ひょっとして、コップの中に何かが落ちた? サラ・ケイはそんな気配を感じたが、相手を気遣って気づかなかったふりした。
「まだ、たくさんあるわよ」
「いえ、もう、充分にいただきましたわ。おかげさまで、ずぶ濡れでございます。いえ、そうですけど、これはとてもおいしいですわね。あたくしの国にはでございますわね、こんなおいしい飲み物はありませんよ」
「そんなに遠い所から来たの?」
サラ・ケイは旅人に興味を持ち始めた。
「それはでございますわね、それは遠い星でしたよ」
「そんなに遠くにあたしも行きたいな。これからも、もっと、もっと遠くへ行くの?」
「そうでもなくってよ。あたくしは来るべき所に着いたようでございます」
「夢の国でも捜してたの? ここは、とってもいい所だけど、もっと、すてきな所があるのよ。小人がいてね、動物たちとお話しができるところなの」
そうは言ったものの、サラは目の前の優しそうな旅人が、この村に残ることを期待していた。
「そこはでございますわね、面白そうな所のようですけれども、あたくしは夢の国を捜していたのではありませんことよ。実のところ、あんたのような人を捜していたのでございます」
「あたしを……」
サラ・ケイは、びっくりして言った。その時、遠くから自分の名前が呼ばれているのに気づいた。彼女にとって、もっとも聞き慣れた声である。姉のセリア・ケイが帰ってきたのである。その瞬間に蛍のような光は逃げるように、さっと一斉に飛びのいてしまった。夢から覚めたかのように一瞬でなにもかもが元に戻り、サラは元の石段に戻っていた。

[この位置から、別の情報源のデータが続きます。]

Lemma test_mask x b : 0 <= b < 64 -> negb (Z.land x (u64 (Z.shiftl 1 b)) =? 0) = Z.testbit x b.
Proof.
  intros Hb. rewrite mask_bit by done. destruct (Z.testbit x b) eqn:E.
  - apply negb_true_iff, Z.eqb_neq. intros H.
    assert (Z.testbit (Z.land x (2 ^ b)) b = true) as Ht.
    { rewrite Z.land_spec, E, Z.pow2_bits_true by lia. done. }
    rewrite H, Z.bits_0 in Ht. done.
  - apply negb_false_iff, Z.eqb_eq. apply Z.bits_inj'. intros i Hi.
    rewrite Z.land_spec, Z.bits_0. destruct (Z.eq_dec i b) as [->|]; [by rewrite E|].
    rewrite Z.pow2_bits_false by lia. apply andb_false_r.
Qed.

Lemma bit_test_spec w off :
  0 <= off -> _linkg_transport_window_bit_test (Some w) off = (off <? 512) && bit (received_bitmap w) off.
Proof.
  intros Ho. unfold _linkg_transport_window_bit_test, LINKG_TRANSPORT_RX_WINDOW_BITS.
  destruct (Z.leb_spec 512 off); bsimp; [done|].
  apply test_mask. apply Z.mod_pos_bound. lia.
Qed.

Lemma word_index off : 0 <= off < 512 -> 0 <= off / 64 < 8.
Proof. intros. mlia. Qed.

(** Setting a bit changes that bit only. *)
Lemma bit_set_spec w off j :
  bitmap_wf (received_bitmap w) -> 0 <= off < 512 -> 0 <= j < 512 ->
  bit (received_bitmap (_linkg_transport_window_bit_set w off)) j =
  (j =? off) || bit (received_bitmap w) j.
Proof.
  intros Hw Ho Hj. unfold _linkg_transport_window_bit_set, LINKG_TRANSPORT_RX_WINDOW_BITS.
  bsimp. cbn [received_bitmap set_bitmap]. unfold bit at 1.
  pose proof (word_index off Ho). pose proof (word_index j Hj). rewrite word_insert by done.
  pose proof (Z.mod_pos_bound off 64 ltac:(lia)). pose proof (Z.mod_pos_bound j 64 ltac:(lia)).
  rewrite mask_bit by done.
  destruct (Z.eqb_spec (j / 64) (off / 64)) as [E|E].
  - rewrite Z.lor_spec, <- E. fold (bit (received_bitmap w) j). rewrite orb_comm. f_equal.
    destruct (Z.eqb_spec j off) as [->|Hne]; [apply Z.pow2_bits_true; lia|].
    apply Z.pow2_bits_false. intros Hm. apply Hne. mlia.
  - destruct (Z.eqb_spec j off) as [->|]; done.
Qed.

サラの姉のセリアは、家の前に妹の姿を見かけると、まっすぐ小走りで近づき、声の届く距離に来ると、習慣的に妹の名前を呼んで帰ってきたことを知らせたのである。サラは、いつものように立ち上がって姉を迎えた。
「お帰りなさい」
「ただいま、サラ。誰かといっしょだったみたいね」
セリア・ケイは石段の脇に置かれたコップに目がとまり、ふと立ち止まった。そのコップの周囲は水浸しとなっていて、半分ほどのグリーンアイスティが残っている。

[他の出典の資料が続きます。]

Lemma next_outcome now s i e x y p' (T : nat -> Prop) (d : nat -> Z) :
  reassembly_wf s -> rr_entries s !! e = Some x -> pool_rel T (rr_pool s) p' -> entry_ok p' y ->
  (forall j, T j -> (j = i \/ 0 < held s j) /\ held s j = held_entry x j) ->
  (forall j, held s j - held_entry x j + held_entry y j <= 1) ->
  (forall j, j <> i -> held_entry y j <= held_entry x j) ->
  (forall j, j <> i -> held s j = 0 -> d j = 0) ->
  (forall j, refs p' j - held_entry y j = refs (rr_pool s) j - held_entry x j + d j) ->
  (forall j, 0 <= own s j + d j) ->
  outcome now s (next s p' e y) i (<[e := abs_entry p' now y]> (abs_cache now s)) d.
Proof.
  intros W Hx R Hy HT H1 Hh Hz Hd Hp.
  destruct (next_spec s p' e x y T d W Hx R Hy) as (W'&Ho&Ha); [by intros j Hj; apply HT|done..|].
  split; [|done| |done|done].
  - split; try done. apply (pool_rel_weaken T); [|done]. intros j Hj. by apply HT.
  - intros j Hj. rewrite (held_next _ _ _ x) by done. specialize (Hh j Hj). lia.
Qed.

Lemma free_entry_held s e x :
  reassembly_wf s -> rr_entries s !! e = Some x -> re_valid x = false -> forall j, held_entry x j = 0.
Proof.
  intros W Hx Hv j. destruct (rw_entries _ W e x Hx) as [_ H1 H2| |]; [|congruence..].
  unfold held_entry. by rewrite H1, H2.
Qed.

Lemma create_spec now s e x i o n c nd ep h fh :
  reassembly_wf s -> rr_entries s !! e = Some x -> re_valid x = false -> submittable s i o n ->
  0 <= fh_packet_length fh < 2 ^ 16 -> 0 <= now < 2 ^ 64 - LINKG_TRANSPORT_REASSEMBLY_TTL_US ->
  fragment_error (fh_fragment_offset fh) (fh_packet_length fh) n = 0 ->
  exists s', _linkg_transport_reassembly_create_entry_locked mx (Some e) c nd ep (Some h) (Some fh)
      (Some i) now s =
    Some ((if (fh_fragment_offset fh =? 0) && negb (first_room (rr_pool s) i (fh_packet_length fh))
           then - ENOBUFS else 0), s') /\
    outcome now s s' i
      (<[e := if (fh_fragment_offset fh =? 0) && negb (first_room (rr_pool s) i (fh_packet_length fh))
              then None
              else Some (Pending (submit_key c nd ep h fh) (fh_packet_length fh)
                     (now + LINKG_TRANSPORT_REASSEMBLY_TTL_US)
                     (pending_half (fh_fragment_offset fh) (fragment_data (rr_pool s) i)))]>
         (abs_cache now s)) (fun _ => 0).
Proof.
  intros W Hx Hv Sb Hl Hnow He.
  destruct (submittable_live s i o n W Sb) as (k&L&Ko&Kn). pose proof L as (Hw&_&Hk).
  pose proof (submittable_refs _ _ _ _ Sb) as Hr. destruct Sb as [_ So Sh].
  pose proof (free_entry_held s e x W Hx Hv) as Hx0. pose proof (lookup_lt_Some _ _ _ Hx) as Hlt.
  destruct (fragment_length_run s (fh_fragment_offset fh) (fh_packet_length fh) i k Hw Hk Hl)
    as (r&Er&Er0&_). rewrite Kn, He in Er0.
  set (new := entry_new c nd ep h fh now).
  set (s1 := set_entries (<[e := new]> (rr_entries s)) s).
  assert (rr_entries s1 !! e = Some new) as Hx1 by by apply list_lookup_insert_eq.
  assert (re_expires_at_us new = now + LINKG_TRANSPORT_REASSEMBLY_TTL_US) as Hexp.
  { unfold new, entry_new. cbn [re_expires_at_us]. unfold LINKG_TRANSPORT_REASSEMBLY_TTL_US in *.
    apply wrap_small. mlia. }
  assert (forall p y, re_valid y = true -> re_expires_at_us y = re_expires_at_us new ->
    abs_entry p now y = Some (Pending (entry_key y) (re_packet_length y)
      (now + LINKG_TRANSPORT_REASSEMBLY_TTL_US) (entry_half p y))) as Habs.
  { intros p y Hvy Hey. rewrite abs_unexpired, Hvy, Hey, Hexp; [done|].
    unfold _linkg_transport_reassembly_expired. rewrite Hvy, Hey, Hexp. cbn [andb].
    unfold LINKG_TRANSPORT_REASSEMBLY_TTL_US. by bsimp. }
  assert (forall p' y, next s1 p' e y = next s p' e y) as Hnext.
  { intros p' y. unfold next, s1. cbn. by rewrite list_insert_insert_eq. }
  assert (forall p' T y, pool_rel T (rr_pool s) p' -> entry_ok p' y ->
    (forall j, T j -> j = i) -> (forall j, held_entry y j <= one_ref i j) ->
    (forall j, refs p' j - held_entry y j = refs (rr_pool s) j) ->
    outcome now s (next s p' e y) i (<[e := abs_entry p' now y]> (abs_cache now s)) (fun _ => 0)) as Hout.
  { intros p' T y R Hy HT Hh Hr'. apply (next_outcome now s i e x y p' T); [done..| | | |done| |].
    - intros j Hj%HT. subst j. split; [by left|]. rewrite Hx0. exact Sh.
    - intros j. rewrite Hx0. specialize (Hh j). pose proof (rw_once _ W j).
      revert Hh. unfold one_ref. case_decide; [subst j; lia|lia].
    - intros j Hj. rewrite Hx0. specialize (Hh j). rewrite one_ref_other in Hh by congruence. lia.
    - intros j. rewrite Hx0, Hr'. lia.
    - intros j. pose proof (own_nonneg s j W). lia. }
  unfold _linkg_transport_reassembly_create_entry_locked. mstep Er. rewrite Er0. cbn [Z.eqb negb].
  mstep (entry_update_eq s e x (fun _ => new) Hx). fold s1.
  destruct (fh_fragment_offset fh =? 0) eqn:E0; cbn [andb]; zb.
  - rewrite E0 in He. destruct (fragment_error_first _ _ He) as [Hlen Hn].
    destruct (store_first_run s1 e new i k Hw Hx1 Hk Hr Hlen ltac:(lia)) as [(Eroom&E)|(Eroom&p'&E&R&Rr&Kw&Kp)];
      cbn [re_packet_length new entry_new rr_pool set_entries s1] in Eroom; rewrite Eroom; cbn [negb].
    + mstep E. change (negb (- ENOBUFS =? 0)) with true. cbn beta iota.
      destruct (entry_clear_run s1 e new Hx1 Hw) as (p'&Ec&R&Rr).
      { intros j. cbn. apply refs_nonneg. exact Hw. }
      mstep Ec. eexists. split; [done|]. rewrite Hnext.
      apply (Hout p' untouched entry_zero R (entry_zero_ok _)); [done|..].
      * intros j. rewrite held_entry_zero. apply one_ref_range.
      * intros j. rewrite held_entry_zero, Rr. change (held_entry new j) with 0.
        change (rr_pool s1) with (rr_pool s). lia.
    + mstep E. cbn [Z.eqb negb]. eexists. split; [done|]. rewrite Hnext.
      set (y := entry_mask 1 (entry_first (Some i) new)) in *.
      replace (Some (Pending _ _ _ _)) with (abs_entry p' now y).
      2: { rewrite (Habs p' y) by done. unfold pending_half, fragment_data. rewrite E0. cbn [Z.eqb].
           change (rr_pool s1) with (rr_pool s) in Kp.
           change (Z.to_nat LINKG_TRANSPORT_WIRE_HEADER_MAX_SIZE) with 24%nat. by rewrite <- Kp. }
      apply (Hout p' (eq i) y R); [|done|..].
      * apply (ok_first p' y i (pk_data_offset k + 24)); try done.
        rewrite (pr_size _ _ _ R). revert Eroom. unfold first_room.
        rewrite (live_window _ i k Hk). intros Eroom. zb. exact Eroom.
      * intros j. unfold held_entry. cbn. lia.
      * intros j. rewrite Rr. change (held_entry y j) with (one_ref i j + 0).
        change (rr_pool s1) with (rr_pool s). lia.
  - destruct (fragment_error_tail _ _ _ He E0) as (Hlen&Ho&Hn).
    destruct (store_tail_run s1 e new i k Hw Hx1 Hk Hr Hlen) as (p'&E&R&Rr); [cbn; lia|].
    mstep E. cbn [Z.eqb negb]. eexists. split; [done|]. rewrite Hnext.
    set (y := entry_mask 2 (entry_tail (Some i) new)) in *.
    assert (0 < refs p' i) as Hri by (rewrite Rr, one_ref_same; change (rr_pool s1) with (rr_pool s); lia).
    replace (Some (Pending _ _ _ _)) with (abs_entry p' now y).
    2: { rewrite (Habs p' y) by done. unfold pending_half, fragment_data. bsimp.
         unfold entry_half. cbn [y re_first_packet entry_mask entry_tail new entry_new re_tail_packet].
         rewrite (pr_payload _ _ _ R) by (auto || done). done. }
    apply (Hout p' untouched y R); [|done|..].
    + apply (ok_tail p' y i (pk_data_offset k)); try done.
      rewrite (pr_window _ _ _ R) by (auto || done). cbn. rewrite (live_window _ i k Hk), Kn, Hn. done.
    + intros j. unfold held_entry. cbn. lia.
    + intros j. rewrite Rr. change (held_entry y j) with (0 + one_ref i j).
      change (rr_pool s1) with (rr_pool s). lia.
Qed.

「うん、あたしに会いに遠くから来たという人が……。ほら、この人よ」
「誰もいないわよ」
「よく澄んだ声の人よ。今まで、あたしの隣に坐ってお話しをしていたの」
サラは姉に信じてもらいたくて、ムキになっていた。
「きっと、夢でも見たのよ。″不思議な国のアリス″みたいに……」
「ほんとうだもん」
「いつまでも、強情を張って変な子ね」
サラは仕方なく姉の言うことを信じることにした。彼女にとって信頼しきった姉が言うことは正しいのであり、間違うことがありえるはずがないのである。
「それはそうと、知らない人についていっては駄目よ。恐ろしいお化けかもしれないから、地の底にまで連れていかれてしまうわよ」
セリア・ケイは、よく大人が使う手、つまり迷信の力でサラに約束を守らせようとした。妹は危険に対する術が未だに備わっていないため、自分が守らなければならない。セリアはなんといってもサラが好きなのである。
「お化けって、どんな形をしているの?」
サラはすっかり本気にしてしまい、そのお化けが自分をさらおうと、すぐそばの物陰に隠れているのではないかとビクビクしながら聞いた。
「そうね、真っ黒な鳥みたいに見えるわ。それで、いつも仲間といっしょに群れているわ」
姉のケイは19歳であり、お化けの存在はとっくに信じていなかった。お化けなどは想像上のものなのであるから、形なんてものはなんでもよかった。ただ突然の質問で、周辺で起きている狂暴化したカラスの大群による被害、それは果樹園を荒らしたり、家畜を襲ったりする事件を思い出し、カラスとお化けを重ねてしまった。
「遠くに行かないもん」
「家の中に入れば、いちばん安全だわ」
セリア・ケイはサラの身の心配だけでなく、自分たちの果樹園の被害についても心配しなければならなかった。それでも心の中の不安を悟られないように、妹の前では平静を装った。もっとも、サラはそんなことがわかる年齢に達していなかった。もし、サラにも事態が飲み込めていたなら、空を我が物顔に飛んでいたカラスの一群を睨みつけることができたであろう。